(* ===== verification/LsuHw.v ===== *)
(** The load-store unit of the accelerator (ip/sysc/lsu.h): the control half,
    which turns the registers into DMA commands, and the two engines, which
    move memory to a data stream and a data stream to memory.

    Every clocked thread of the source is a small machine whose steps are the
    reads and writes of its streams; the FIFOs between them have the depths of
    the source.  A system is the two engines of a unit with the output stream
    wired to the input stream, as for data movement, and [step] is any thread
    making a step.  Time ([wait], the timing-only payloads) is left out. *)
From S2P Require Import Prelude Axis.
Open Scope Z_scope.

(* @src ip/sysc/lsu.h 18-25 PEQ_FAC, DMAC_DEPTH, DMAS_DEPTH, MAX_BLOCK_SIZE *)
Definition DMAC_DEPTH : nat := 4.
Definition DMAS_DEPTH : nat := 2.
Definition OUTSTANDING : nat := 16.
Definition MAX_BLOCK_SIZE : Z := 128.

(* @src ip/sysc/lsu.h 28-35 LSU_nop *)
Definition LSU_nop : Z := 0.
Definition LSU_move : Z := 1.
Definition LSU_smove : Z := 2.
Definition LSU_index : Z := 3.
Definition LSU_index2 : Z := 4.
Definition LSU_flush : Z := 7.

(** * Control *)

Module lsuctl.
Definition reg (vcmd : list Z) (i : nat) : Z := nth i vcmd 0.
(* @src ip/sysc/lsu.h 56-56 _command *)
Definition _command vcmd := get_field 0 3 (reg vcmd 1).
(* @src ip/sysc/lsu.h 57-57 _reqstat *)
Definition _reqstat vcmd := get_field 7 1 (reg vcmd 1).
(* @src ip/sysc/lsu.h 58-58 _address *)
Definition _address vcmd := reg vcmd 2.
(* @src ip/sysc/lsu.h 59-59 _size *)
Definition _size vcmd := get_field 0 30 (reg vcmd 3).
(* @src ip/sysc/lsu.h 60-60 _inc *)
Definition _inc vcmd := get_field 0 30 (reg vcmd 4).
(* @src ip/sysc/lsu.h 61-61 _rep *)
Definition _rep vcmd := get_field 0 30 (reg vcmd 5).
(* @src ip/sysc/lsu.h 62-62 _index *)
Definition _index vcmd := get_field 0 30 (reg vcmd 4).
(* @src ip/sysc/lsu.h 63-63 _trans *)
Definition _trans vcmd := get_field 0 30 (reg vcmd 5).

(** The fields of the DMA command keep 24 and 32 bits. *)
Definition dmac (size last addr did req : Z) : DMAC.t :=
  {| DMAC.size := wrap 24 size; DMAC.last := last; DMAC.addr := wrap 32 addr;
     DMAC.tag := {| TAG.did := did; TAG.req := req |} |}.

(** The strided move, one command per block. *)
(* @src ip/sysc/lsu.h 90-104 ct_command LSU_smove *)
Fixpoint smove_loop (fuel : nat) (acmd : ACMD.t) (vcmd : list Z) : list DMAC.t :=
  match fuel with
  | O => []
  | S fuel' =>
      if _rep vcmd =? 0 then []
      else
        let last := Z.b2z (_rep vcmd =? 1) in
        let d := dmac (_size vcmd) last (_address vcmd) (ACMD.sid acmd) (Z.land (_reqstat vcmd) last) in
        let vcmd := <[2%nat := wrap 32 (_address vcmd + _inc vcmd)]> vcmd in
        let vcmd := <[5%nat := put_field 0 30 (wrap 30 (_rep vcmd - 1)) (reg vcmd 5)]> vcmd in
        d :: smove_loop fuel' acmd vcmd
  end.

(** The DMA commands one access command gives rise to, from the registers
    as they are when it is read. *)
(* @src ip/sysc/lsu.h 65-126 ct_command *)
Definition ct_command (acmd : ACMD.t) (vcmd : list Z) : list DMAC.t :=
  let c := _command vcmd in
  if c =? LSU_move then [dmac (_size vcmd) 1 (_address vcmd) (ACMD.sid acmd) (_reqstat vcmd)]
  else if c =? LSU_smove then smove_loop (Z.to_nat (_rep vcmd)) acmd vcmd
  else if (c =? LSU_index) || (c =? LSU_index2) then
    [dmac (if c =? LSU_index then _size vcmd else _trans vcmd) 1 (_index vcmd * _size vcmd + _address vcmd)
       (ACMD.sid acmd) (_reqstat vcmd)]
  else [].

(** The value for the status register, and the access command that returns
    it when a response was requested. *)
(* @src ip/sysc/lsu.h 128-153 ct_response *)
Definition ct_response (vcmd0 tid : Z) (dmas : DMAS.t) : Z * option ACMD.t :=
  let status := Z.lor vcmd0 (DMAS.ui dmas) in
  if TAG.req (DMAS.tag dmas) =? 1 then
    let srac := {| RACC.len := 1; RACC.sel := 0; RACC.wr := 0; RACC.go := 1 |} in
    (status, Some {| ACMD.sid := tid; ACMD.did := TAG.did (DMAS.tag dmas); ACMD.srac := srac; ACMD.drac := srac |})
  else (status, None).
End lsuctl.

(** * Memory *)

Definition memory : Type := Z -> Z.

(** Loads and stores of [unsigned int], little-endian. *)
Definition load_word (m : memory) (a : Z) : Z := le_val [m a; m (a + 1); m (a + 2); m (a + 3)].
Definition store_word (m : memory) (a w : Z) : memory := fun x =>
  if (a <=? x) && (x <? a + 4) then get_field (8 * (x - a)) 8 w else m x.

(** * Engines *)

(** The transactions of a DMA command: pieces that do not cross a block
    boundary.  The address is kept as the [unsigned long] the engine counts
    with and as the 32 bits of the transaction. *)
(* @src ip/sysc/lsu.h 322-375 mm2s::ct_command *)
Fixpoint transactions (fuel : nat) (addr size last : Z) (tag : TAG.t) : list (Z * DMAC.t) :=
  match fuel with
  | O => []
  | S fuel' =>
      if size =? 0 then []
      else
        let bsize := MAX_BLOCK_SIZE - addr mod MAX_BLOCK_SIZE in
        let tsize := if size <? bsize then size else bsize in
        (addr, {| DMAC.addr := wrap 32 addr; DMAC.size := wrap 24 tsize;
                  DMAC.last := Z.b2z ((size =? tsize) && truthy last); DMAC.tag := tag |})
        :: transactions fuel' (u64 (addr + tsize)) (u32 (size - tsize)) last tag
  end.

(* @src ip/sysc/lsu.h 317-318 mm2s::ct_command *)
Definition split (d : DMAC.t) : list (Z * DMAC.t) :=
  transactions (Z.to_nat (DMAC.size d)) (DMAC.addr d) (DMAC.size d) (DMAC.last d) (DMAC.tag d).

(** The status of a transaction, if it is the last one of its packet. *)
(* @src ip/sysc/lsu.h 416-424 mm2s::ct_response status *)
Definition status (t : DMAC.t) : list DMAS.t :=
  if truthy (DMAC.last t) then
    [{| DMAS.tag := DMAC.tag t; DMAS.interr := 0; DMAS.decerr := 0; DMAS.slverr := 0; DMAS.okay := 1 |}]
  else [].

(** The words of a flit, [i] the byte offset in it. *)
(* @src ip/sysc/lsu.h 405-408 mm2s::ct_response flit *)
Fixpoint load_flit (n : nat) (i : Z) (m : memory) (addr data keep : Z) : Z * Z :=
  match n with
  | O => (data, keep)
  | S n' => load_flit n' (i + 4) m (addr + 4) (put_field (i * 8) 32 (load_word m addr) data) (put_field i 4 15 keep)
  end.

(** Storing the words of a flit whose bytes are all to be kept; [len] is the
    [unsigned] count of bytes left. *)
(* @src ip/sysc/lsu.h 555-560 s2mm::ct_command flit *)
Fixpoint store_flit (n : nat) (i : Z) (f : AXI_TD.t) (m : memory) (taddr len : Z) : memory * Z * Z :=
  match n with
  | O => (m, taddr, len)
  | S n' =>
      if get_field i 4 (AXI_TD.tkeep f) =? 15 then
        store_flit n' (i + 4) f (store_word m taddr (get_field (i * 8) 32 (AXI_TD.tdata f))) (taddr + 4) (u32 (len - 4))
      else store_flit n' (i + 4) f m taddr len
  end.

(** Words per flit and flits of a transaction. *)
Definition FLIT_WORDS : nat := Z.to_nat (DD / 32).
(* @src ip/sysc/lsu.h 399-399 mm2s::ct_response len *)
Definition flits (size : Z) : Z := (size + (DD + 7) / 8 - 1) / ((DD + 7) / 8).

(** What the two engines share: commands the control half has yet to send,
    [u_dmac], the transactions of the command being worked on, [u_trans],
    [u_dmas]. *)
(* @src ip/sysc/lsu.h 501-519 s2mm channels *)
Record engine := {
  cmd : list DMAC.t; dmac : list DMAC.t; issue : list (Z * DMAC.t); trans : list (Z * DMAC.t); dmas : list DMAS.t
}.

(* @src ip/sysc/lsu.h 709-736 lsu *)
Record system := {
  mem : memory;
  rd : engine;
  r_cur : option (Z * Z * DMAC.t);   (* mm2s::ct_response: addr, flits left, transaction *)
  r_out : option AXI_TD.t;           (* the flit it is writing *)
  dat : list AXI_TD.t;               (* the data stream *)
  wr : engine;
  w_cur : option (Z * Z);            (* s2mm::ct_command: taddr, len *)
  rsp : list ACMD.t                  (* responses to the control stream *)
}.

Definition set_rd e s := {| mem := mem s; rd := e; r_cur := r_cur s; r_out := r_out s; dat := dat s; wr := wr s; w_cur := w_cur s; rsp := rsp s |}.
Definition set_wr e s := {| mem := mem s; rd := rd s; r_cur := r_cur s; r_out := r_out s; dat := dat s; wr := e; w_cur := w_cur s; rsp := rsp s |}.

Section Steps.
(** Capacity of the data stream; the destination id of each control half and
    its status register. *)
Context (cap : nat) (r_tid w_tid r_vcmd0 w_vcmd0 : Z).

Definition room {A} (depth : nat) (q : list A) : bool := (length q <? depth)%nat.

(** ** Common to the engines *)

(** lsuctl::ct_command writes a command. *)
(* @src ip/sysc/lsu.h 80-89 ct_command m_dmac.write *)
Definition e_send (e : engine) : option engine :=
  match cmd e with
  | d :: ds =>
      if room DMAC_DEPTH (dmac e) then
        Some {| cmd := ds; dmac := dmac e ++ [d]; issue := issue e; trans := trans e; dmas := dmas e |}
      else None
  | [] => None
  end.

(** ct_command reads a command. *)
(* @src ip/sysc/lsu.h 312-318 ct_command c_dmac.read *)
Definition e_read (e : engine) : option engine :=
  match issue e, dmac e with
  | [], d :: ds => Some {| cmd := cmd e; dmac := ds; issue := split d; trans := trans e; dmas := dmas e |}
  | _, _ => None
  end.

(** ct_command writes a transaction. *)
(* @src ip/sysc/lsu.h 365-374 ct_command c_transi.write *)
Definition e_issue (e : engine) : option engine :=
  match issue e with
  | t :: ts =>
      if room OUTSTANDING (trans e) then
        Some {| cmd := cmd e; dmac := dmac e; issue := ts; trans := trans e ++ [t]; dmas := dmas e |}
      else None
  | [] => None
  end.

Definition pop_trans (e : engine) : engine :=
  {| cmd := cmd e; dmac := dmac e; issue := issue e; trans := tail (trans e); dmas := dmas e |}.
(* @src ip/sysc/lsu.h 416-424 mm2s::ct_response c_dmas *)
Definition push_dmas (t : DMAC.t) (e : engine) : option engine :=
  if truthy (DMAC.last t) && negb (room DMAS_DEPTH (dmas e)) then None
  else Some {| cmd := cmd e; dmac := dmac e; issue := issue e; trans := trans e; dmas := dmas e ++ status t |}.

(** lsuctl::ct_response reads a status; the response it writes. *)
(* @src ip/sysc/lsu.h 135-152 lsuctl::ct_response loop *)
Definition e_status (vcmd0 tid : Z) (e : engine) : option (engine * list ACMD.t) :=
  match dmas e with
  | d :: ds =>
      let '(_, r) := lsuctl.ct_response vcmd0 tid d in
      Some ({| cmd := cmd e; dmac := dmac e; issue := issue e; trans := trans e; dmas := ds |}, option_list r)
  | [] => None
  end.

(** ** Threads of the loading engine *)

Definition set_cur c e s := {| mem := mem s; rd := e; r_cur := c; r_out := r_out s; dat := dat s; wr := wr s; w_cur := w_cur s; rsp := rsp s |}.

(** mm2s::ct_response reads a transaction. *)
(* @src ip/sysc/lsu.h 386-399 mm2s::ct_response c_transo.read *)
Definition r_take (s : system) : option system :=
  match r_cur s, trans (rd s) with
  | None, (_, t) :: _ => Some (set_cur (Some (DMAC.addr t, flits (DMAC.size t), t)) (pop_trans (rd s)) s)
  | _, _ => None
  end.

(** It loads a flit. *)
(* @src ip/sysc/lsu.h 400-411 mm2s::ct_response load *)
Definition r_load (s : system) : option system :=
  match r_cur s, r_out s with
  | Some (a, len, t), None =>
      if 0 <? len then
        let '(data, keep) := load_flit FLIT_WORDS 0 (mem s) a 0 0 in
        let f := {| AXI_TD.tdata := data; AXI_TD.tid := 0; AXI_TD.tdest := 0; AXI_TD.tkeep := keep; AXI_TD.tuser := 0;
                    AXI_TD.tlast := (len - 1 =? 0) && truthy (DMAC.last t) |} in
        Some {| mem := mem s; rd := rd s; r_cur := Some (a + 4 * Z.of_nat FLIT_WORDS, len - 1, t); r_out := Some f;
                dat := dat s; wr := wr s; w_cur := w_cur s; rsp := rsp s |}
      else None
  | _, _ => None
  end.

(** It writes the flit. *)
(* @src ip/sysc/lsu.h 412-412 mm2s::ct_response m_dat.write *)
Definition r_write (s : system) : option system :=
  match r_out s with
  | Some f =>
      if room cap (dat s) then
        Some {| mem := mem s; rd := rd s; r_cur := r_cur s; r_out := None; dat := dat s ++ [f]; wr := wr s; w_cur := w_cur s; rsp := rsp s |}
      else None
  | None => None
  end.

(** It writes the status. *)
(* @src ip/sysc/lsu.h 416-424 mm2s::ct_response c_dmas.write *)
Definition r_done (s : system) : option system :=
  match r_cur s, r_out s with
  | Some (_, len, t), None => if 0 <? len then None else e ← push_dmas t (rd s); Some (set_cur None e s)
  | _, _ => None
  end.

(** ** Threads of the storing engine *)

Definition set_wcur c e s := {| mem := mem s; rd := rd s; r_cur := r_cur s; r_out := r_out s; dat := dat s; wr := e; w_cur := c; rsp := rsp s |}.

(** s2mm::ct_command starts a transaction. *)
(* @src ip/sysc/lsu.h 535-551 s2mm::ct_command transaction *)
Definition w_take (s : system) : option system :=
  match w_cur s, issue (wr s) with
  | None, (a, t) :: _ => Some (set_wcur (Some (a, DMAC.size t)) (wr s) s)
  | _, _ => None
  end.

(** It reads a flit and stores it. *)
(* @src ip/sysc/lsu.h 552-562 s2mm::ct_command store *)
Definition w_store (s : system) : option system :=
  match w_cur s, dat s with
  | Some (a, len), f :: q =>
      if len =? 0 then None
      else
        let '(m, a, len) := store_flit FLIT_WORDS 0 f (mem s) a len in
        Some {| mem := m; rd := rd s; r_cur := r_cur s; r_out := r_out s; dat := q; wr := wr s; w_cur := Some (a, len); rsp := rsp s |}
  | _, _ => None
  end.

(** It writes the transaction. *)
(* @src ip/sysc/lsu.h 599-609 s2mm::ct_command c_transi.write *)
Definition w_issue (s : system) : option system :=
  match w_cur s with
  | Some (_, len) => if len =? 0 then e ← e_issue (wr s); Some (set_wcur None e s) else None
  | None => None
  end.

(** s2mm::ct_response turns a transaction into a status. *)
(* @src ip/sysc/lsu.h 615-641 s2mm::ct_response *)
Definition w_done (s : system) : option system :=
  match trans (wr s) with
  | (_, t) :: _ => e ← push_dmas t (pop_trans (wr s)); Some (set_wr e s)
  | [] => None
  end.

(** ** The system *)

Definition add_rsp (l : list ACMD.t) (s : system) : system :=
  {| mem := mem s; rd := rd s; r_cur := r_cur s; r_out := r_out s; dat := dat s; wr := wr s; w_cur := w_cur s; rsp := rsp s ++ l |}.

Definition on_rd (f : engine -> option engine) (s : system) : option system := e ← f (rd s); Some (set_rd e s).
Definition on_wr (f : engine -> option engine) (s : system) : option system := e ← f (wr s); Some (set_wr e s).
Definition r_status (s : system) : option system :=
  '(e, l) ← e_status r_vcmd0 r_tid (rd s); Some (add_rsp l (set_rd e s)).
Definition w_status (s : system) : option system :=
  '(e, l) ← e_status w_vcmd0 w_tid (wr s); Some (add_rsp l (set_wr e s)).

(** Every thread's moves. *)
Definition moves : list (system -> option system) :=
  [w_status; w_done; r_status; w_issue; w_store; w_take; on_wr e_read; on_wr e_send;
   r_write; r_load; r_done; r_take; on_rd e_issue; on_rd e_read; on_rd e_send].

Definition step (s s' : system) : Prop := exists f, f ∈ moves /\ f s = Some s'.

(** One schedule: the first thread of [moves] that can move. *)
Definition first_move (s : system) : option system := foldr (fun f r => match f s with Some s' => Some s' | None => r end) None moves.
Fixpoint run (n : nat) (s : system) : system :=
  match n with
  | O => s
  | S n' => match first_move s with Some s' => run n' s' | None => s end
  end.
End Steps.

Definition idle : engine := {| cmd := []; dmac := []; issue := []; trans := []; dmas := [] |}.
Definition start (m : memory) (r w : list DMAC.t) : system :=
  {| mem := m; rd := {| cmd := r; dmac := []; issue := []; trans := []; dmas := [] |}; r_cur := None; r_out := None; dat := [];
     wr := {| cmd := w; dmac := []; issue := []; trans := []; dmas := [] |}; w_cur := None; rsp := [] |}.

▶ [Assignment]
Look above for the line that contains "r_out : option". Starting there, transcribe every line exactly until you have copied the line that contains "Context (cap : nat)".

▶ [Response]
  r_out : option AXI_TD.t;           (* the flit it is writing *)
  dat : list AXI_TD.t;               (* the data stream *)
  wr : engine;
  w_cur : option (Z * Z);            (* s2mm::ct_command: taddr, len *)
  rsp : list ACMD.t                  (* responses to the control stream *)
}.

Definition set_rd e s := {| mem := mem s; rd := e; r_cur := r_cur s; r_out := r_out s; dat := dat s; wr := wr s; w_cur := w_cur s; rsp := rsp s |}.
Definition set_wr e s := {| mem := mem s; rd := rd s; r_cur := r_cur s; r_out := r_out s; dat := dat s; wr := e; w_cur := w_cur s; rsp := rsp s |}.

Section Steps.
(** Capacity of the data stream; the destination id of each control half and
    its status register. *)
Context (cap : nat) (r_tid w_tid r_vcmd0 w_vcmd0 : Z).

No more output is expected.